今日はショスタコーヴィチ・シリーズの開始で第1番から第3番が演奏されます。彼らは初めてショスタコーヴィチの弦楽四重奏曲全曲に取り組むのだそうです。多分、これから3曲ずつ、5回のコンサートで第15番まで聴かせてくれるんでしょう。saraiはこれまで、アトリウム・カルテット、パシフィカ・カルテットで全曲チクルスを聴きましたが、いずれも素晴らしい演奏でした。ショスタコーヴィチの音楽はこの弦楽四重奏曲に限らず、交響曲でも多様な音楽表現が聴けます。ショスタコーヴィチの音楽の意味は様々な解釈がなされてきて、そのそれぞれが聴き手には面白く聴けます。どれが正解というのはないような気がします。クァルテット・エクセルシオのショスタコーヴィチ・シリーズも彼らの視点に基づく演奏になるのでしょう。しっかりと聴かせてもらいましょう。
今日の演奏ですが、緻密に練り上げられて、各声部のバランスがよくて、美しい表現でした。やはり、ショスタコーヴィチの弦楽四重奏曲は音楽的な解釈はともかくとして、このように美しい響きで聴きたいものです。そういう意味では素晴らしい演奏でした。どの曲の演奏もよかったのですが、第1番を聴いているときはこれは素晴らしいと思い、次の第2番は凄い大曲としてのさらなる素晴らしさ。しかし、やはり、今日の最高の演奏は第3番でした。とりわけ、第2楽章は精密極まりない演奏で固唾を飲みながら、聴き入りました。
簡単に各曲の演奏に触れておきましょう。
まず、第1番です。冒頭、第1楽章は音程の狂ったメロディーが響くような雰囲気を見事に表現しています。まるでハイドンのパロディーのようです。一転して、第2楽章は苦しくて遅々とした行進が描き出されていて、ベートーヴェンの後期の弦楽四重奏曲へのオマージュのように思えます。素晴らしい音楽表現です。いかにも習作めいた清新な感じがよく表出された演奏でした。
第2番はこってりとした大曲で大変、聴き応えがありました。序曲と題された第1楽章は対位法の醸し出す緊張感にあふれた演奏。第2楽章は第1ヴァイオリンがレシタティーボを模した一人舞台のような演奏を繰り広げます。saraiの趣味では、もっと突っ込んだ演奏が欲しかった感じが否めません。第3楽章のワルツは響きがよくて、攻撃的な雰囲気が表出されていて、盛り上がります。第4楽章の主題と変奏はヴィオラの提示する主題が美しく奏でられて、次々と各楽器で変奏されて、最後は主題がフラグメントに切り刻まれていくところまで、素晴らしい展開の演奏が続き、主題が回帰して終わります。何となく、この曲は全体に社会主義リアリズムの雰囲気があって、そこが良いとも悪いとも感じてしまいます。そういう解釈での演奏だったんでしょうか。

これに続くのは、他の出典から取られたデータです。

(** The amended C7 on [abc], on a command line with [-size abc] and
    on [+5x]. *)
Lemma malformed_size_values_are_rejected_witness :
  (size_rejected "abc" = true
   /\ exists msg, get_size GREATER "abc" = inl msg)
  /\ (streq "r" "-help" = false
      /\ scan_options junk ["-name"; "a"] plain = inr (with_name "a" plain)
      /\ help (with_name "a" plain) = false
      /\ exists msg,
          run ["os-find"; "r"; "-name"; "a"; "-size"; "abc"; "-exec"; "/bin/true"] =
          (done EXIT_FAILURE, 0%nat, [ev_stderr msg]))
  /\ (In "+" [""; "="; "+"; "-"]
      /\ unsigned_integer "5" = true
      /\ isdigit (char_at "x" 0) = false
      /\ digits_value 0 "5" <= ULLONG_MAX
      /\ exists type, get_size GREATER "+5x" = inr (wrap_s64 (digits_value 0 "5"), type)).
Proof.
  destruct (malformed_size_values_are_rejected
              strerror sys_stat fork_ok execve_ok waitpid_ok file_system junk
              "os-find" "r" ["-name"; "a"] "abc" ["-exec"; "/bin/true"] envp
              (with_name "a" plain) 0%nat GREATER "+" "5" "x")
    as (Hbad & _ & Hmain & Hgood).
  split; [|split].
  - split; [reflexivity|]. exact (Hbad eq_refl).
  - split; [reflexivity|]. split; [reflexivity|]. split; [reflexivity|].
    exact (Hmain eq_refl eq_refl eq_refl eq_refl).
  - split; [right; right; left; reflexivity|].
    split; [reflexivity|]. split; [reflexivity|].
    split; [vm_compute; discriminate|].
    apply Hgood; [right; right; left; reflexivity | reflexivity | reflexivity
                 | vm_compute; discriminate].
Defined.

(** C8 fails as stated: [-help] at an option position does not help
    when an option before it is turned down. *)
Lemma help_after_rejected_option :
  ~ (nth 4 ["os-find"; "r"; "-bogus"; "x"; "-help"] "" = "-help" ->
     run ["os-find"; "r"; "-bogus"; "x"; "-help"] =
     (done EXIT_SUCCESS, 0%nat, [ev_stdout usage])).
Proof. intros H. specialize (H eq_refl). discriminate H. Qed.

(** The amended C8 on [-help] after an accepted option pair and on
    a command line without arguments. *)
Lemma help_short_circuits_witness :
  (streq "r" "-help" = false
   /\ scan_options junk ["-name"; "a"] plain = inr (with_name "a" plain)
   /\ help (with_name "a" plain) = false
   /\ run ["os-find"; "r"; "-name"; "a"; "-help"; "-bogus"] =
      (done EXIT_SUCCESS, 0%nat, [ev_stdout usage]))
  /\ ((List.length ["os-find"] < 2)%nat
      /\ run ["os-find"] = (done EXIT_FAILURE, 0%nat, [ev_stdout usage])).
Proof.
  destruct (help_short_circuits
              strerror sys_stat fork_ok execve_ok waitpid_ok file_system junk
              "os-find" "r" ["-name"; "a"] ["-bogus"] ["os-find"] envp
              (with_name "a" plain) 0%nat)
    as (_ & Hoption & Hnone).
  split.
  - split; [reflexivity|]. split; [reflexivity|]. split; [reflexivity|].
    exact (Hoption eq_refl eq_refl eq_refl).
  - split; [repeat constructor|]. apply Hnone. repeat constructor.
Defined.


(** * The further properties in the small world *)

(** X1 on [-inum] left without its value. *)
Lemma option_without_value_is_an_error_witness :
  run ["os-find"; "r"; "-name"; "a"; "-inum"] =
  (done EXIT_FAILURE, 0%nat, [ev_stderr "Value of -inum wasn't found"]).
Proof.
  exact (option_without_value_is_an_error
           strerror sys_stat fork_ok execve_ok waitpid_ok file_system junk
           "os-find" "r" ["-name"; "a"] "-inum" envp (with_name "a" plain) 0%nat
           eq_refl eq_refl eq_refl eq_refl).
Defined.

(** X2 on the option [-type], which the program does not have. *)
Lemma unknown_option_is_an_error_witness :
  known_option "-type" = false
  /\ run ["os-find"; "r"; "-name"; "a"; "-type"; "f"; "-help"] =
     (done EXIT_FAILURE, 0%nat, [ev_stderr "Unknown option -type"]).
Proof.
  split; [reflexivity|].
  exact (unknown_option_is_an_error
           strerror sys_stat fork_ok execve_ok waitpid_ok file_system junk
           "os-find" "r" ["-name"; "a"] "-type" "f" ["-help"] envp
           (with_name "a" plain) 0%nat eq_refl eq_refl eq_refl eq_refl).
Defined.

(** X3 on [-name a -name b] and [-name a -exec /bin/true]. *)
Lemma last_name_and_exec_win_witness :
  configuration_ctor junk ["os-find"; "r"; "-name"; "a"; "-name"; "b"] =
    inr (with_name "b" (with_name "a" plain))
  /\ configuration_ctor junk ["os-find"; "r"; "-name"; "a"; "-exec"; "/bin/true"] =
     inr (with_executable "/bin/true" (with_name "a" plain)).
Proof.
  split.
  - exact (proj1 (last_name_and_exec_win junk "os-find" "r" ["-name"; "a"] "b"
                    (with_name "a" plain) eq_refl eq_refl eq_refl)).
  - exact (proj2 (last_name_and_exec_win junk "os-find" "r" ["-name"; "a"] "/bin/true"
                    (with_name "a" plain) eq_refl eq_refl eq_refl)).
Defined.

(** X4 on a root that does not exist: one diagnostic line, status 0. *)
Lemma accepted_command_line_exits_with_success_witness :
  run ["os-find"; "missing"] =
  (done 0, 0%nat,
   [ev_opendir "missing";
    ev_stderr ("Cannot open missing: No such file or directory" ++ nl)]).
Proof.
  exact (accepted_command_line_exits_with_success
           strerror sys_stat fork_ok execve_ok waitpid_ok file_system junk
           "os-find" "missing" [] envp plain 0%nat eq_refl eq_refl eq_refl).
Defined.

(** X5 on a bad [-size] value. *)
Lemma failing_run_does_nothing_else_witness :
  result_of (run ["os-find"; "r"; "-size"; "abc"]) = done EXIT_FAILURE
  /\ forks_of (run ["os-find"; "r"; "-size"; "abc"]) = 0%nat
  /\ (trace_of (run ["os-find"; "r"; "-size"; "abc"]) = [ev_stdout usage]
      \/ exists msg, trace_of (run ["os-find"; "r"; "-size"; "abc"]) = [ev_stderr msg]).
Proof.
  split; [reflexivity|].
  exact (failing_run_does_nothing_else
           strerror sys_stat fork_ok execve_ok waitpid_ok file_system junk
           ["os-find"; "r"; "-size"; "abc"] envp 0%nat eq_refl).
Defined.
Lemma run_maybe_dense {V} (n : nat) (sl : list (option V)) :
  joined_run n (mkJoined (mkMaybe (mkIter sl)) USIZE_MAX 0)
  = (map (fun i => Dense.get (mkStorage sl) (N.of_nat i)) (seq 0 n), Running).
Proof.
  revert sl. induction n as [|n IH]; intros sl; [reflexivity|].
  simpl joined_run. unfold joined_step. simpl pos. simpl len. simpl iter.
  replace (0 <? USIZE_MAX) with true by reflexivity.
  simpl may_skip. cbv beta iota.
  replace (usize_add 0 0) with (Some 0) by reflexivity.
  simpl nth. unfold Iter_nth. simpl slice.
  change (seq 0 (S n)) with (0%nat :: seq 1 n).
  rewrite <- seq_shift. cbn [map]. rewrite map_map.
  destruct sl as [|o t].
  - simpl. rewrite IH. f_equal. f_equal. apply map_ext. intros i.
    unfold Dense.get. simpl. rewrite !nth_error_nil. reflexivity.
  - simpl. rewrite IH. f_equal. f_equal. apply map_ext. intros i.
    unfold Dense.get. change (N.pos (Pos.of_succ_nat i)) with (N.of_nat (S i)).
    rewrite !Nat2N.id. reflexivity.
Qed.


Lemma SparseDrain_nth_spec {V} (d : SparseDrain V) (n : N) :
  sm_sorted (sdrain_map d) = true ->
  match SparseDrain_nth d n with
  | None => USIZE_MAX <= sdrain_position d + n
  | Some (d', r) =>
      sdrain_position d + n < USIZE_MAX /\
      r = sm_get (sdrain_position d + n) (sdrain_map d) /\
      sdrain_position d' = sdrain_position d + n + 1 /\
      (forall k, sm_get k (sdrain_map d') =
                 if k =? sdrain_position d + n then None else sm_get k (sdrain_map d))
  end.
Proof.
  intros Hs. destruct d as [m p]. simpl in Hs |- *.
  unfold SparseDrain_nth, SparseDrain_next. unfold usize_add at 1. simpl.
  destruct (N.leb_spec (p + n) USIZE_MAX) as [Hn|Hn]; [|lia].
  pose proof (sm_remove_old (p + n) m) as H1.
  pose proof (sm_get_remove_same (p + n) m Hs) as H2.
  pose proof (sm_get_remove_other m (p + n)) as H3.
  destruct (sm_remove (p + n) m) as [m' o]. simpl in *.
  unfold usize_add. destruct (N.leb_spec (p + n + 1) USIZE_MAX) as [H1n|H1n]; [|lia].
  split; [lia|]. split; [exact H1|]. split; [reflexivity|]. intros k.
  destruct (N.eqb_spec k (p + n)) as [->|Hne]; [exact H2|apply H3, Hne].
Qed.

最後は第3番です。この作品も色んな表情を見せてくれます。第1楽章は屈託ない明るさに始まり、突如、高潮したり、沈んだりしながら、素晴らしい対位法の展開を聴かせてくれます。各声部が見事にこの2重フーガをバランスよく表現してくれました。第3楽章では攻撃的に激しく燃え上がります。スターリンを密かにパロディったとも言われています。第4楽章は第2次世界大戦の戦没者への葬送の音楽です。素晴らしい音楽表現で精緻な演奏を聴かせてくれました。最後の第5楽章では激しく燃焼した後、静かに曲を閉じます。やはり、第3番は名曲ですが、素晴らしい演奏で深く心に迫ってきました。
ということで、全曲演奏への上々のスタートでした。最後の第15番まで、何年もかかるのでしょうね。素晴らしく精緻な演奏が聴けそうです。
今日のプログラムは以下です。
弦楽四重奏:クァルテット・エクセルシオ
西野ゆか vn 北見春菜 vn 吉田有紀子 va 大友 肇 vc
ショスタコーヴィチ:弦楽四重奏曲 第1番 ハ長調 Op.49
ショスタコーヴィチ:弦楽四重奏曲 第2番 イ長調 Op.68
《休憩》
ショスタコーヴィチ:弦楽四重奏曲 第3番 ヘ長調 Op.73
《アンコール》
なし
最後に予習について触れておきます。
今回のショスタコーヴィチ・シリーズに際しては、きちんと全曲を聴いていない以下のCDを聴くことにしました。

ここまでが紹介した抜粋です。